Is there a better way to write this kind of asynchronous flow?
let submitAll answers info = async {
let! answerResult = ws.AddAnswersAsync(info.id, answers) |> Async.AwaitIAsyncResult
return!
if answerResult
then ws.SubmitInfo(info) |> Async.AwaitIAsyncResult
else async {return false}
}
Is there a difference between writing something like this:
MailboxProcessor.Start(fun inbox -> async {
let rec loop bugs =
let! msg = inbox.Receive()
let res = //something
loop res
loop []})
And writing it like this:
MailboxProcessor.Start(fun inbox ->
let rec loop bugs = async {
let! msg = inbox.Receive()
let res = //something
do! loop res }
loop [])
Thanks!
The first example is not valid F# code, because let! can only be used immediately inside computation expression. In your example, you're using it in an ordinary function - its body is not a computation expression, so let! is not allowed in that position.

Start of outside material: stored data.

(** The end-to-end descriptor of the specification satisfies the amended
    invariant. *)
Lemma upsert_values_invariant_witness :
  nonneg_number
    (Store.estimated_gdp
       (fst (upsert_values sample_rates "2026-01-01 00:00:00" testland half_draws))).
Proof.
  destruct (upsert_values_invariant sample_rates "2026-01-01 00:00:00"
              testland half_draws half_draws_ok) as (_ & _ & H & _).
  apply (H 2); [vm_compute; discriminate | vm_compute; reflexivity | reflexivity].
Defined.

(** C9: when the first entry of a non-empty currency list has no code, or
    an empty one, the row carries the empty string as its code, which is
    not null, so it gets no rate and a null GDP instead of 0 (the override
    to 0 applies to a null code only); the upsert stores these values
    under the country's name whatever the table held. *)
Theorem missing_code_stored_as_empty_string (exchangeRates : gmap string Q)
    (ts : string) (country : Gateway.country) (c0 : Gateway.currency)
    (others : list Gateway.currency) (g : rand) :
  Gateway.currencies country = Some (c0 :: others) ->
  Gateway.code c0 = None \/ Gateway.code c0 = Some "" ->
  let r := fst (upsert_values exchangeRates ts country g) in
  (Store.currency_code r = Some "" /\
   Store.currency_code r <> None /\
   Store.exchange_rate r = None /\
   Store.estimated_gdp r = None /\
   Store.estimated_gdp r <> Some 0) /\
  (forall t : list Store.country_row,
     exists stored,
       In stored (Store.upsert r t) /\
       Store.same_name (Store.name stored) (Gateway.name country) = true /\
       Store.currency_code stored = Some "" /\
       Store.exchange_rate stored = None /\
       Store.estimated_gdp stored = None).
Proof.
  intros Hcur Hcode r.
  destruct (upsert_values_derived exchangeRates ts country g)
    as (Hname & _ & Hc & Hrate & Hgdp).
  fold r in Hname, Hc, Hrate, Hgdp.
  assert (Hjc : joined_code country = Some "").
  { unfold joined_code. rewrite Hcur. destruct Hcode as [-> | ->]; reflexivity. }
  rewrite Hjc in Hc, Hrate, Hgdp. cbn in Hrate, Hgdp.
  split.
  - rewrite Hc, Hrate, Hgdp. repeat split; discriminate.
  - intros t. destruct (upsert_stored r t) as (stored & Hin & Hsame & Hcols).
    destruct Hcols as (_ & _ & _ & Hc' & Hr' & Hg' & _).
    exists stored. rewrite Hname in Hsame.
    repeat split; [exact Hin | exact Hsame | | |]; congruence.
Qed.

To make it valid, you'd need to wrap the body of the loop function inside async:
MailboxProcessor.Start(fun inbox -> async {
let rec loop bugs = async {
let! msg = inbox.Receive()
let res = //something
return! loop res }
return! loop []})
You can keep the outer async { .. } block in the snippet as well - then you just need to use return! to call your loop function instead of just returning it (but other than that there is no significant difference now).
Note that I used return! instead of do! - this actually makes a difference, because return! represents a tail-call, which means that the rest of the current body can be discarded. If you use do! then the async allocates something like a stack frame in the heap, so using do! in a recursive looping function leaks memory.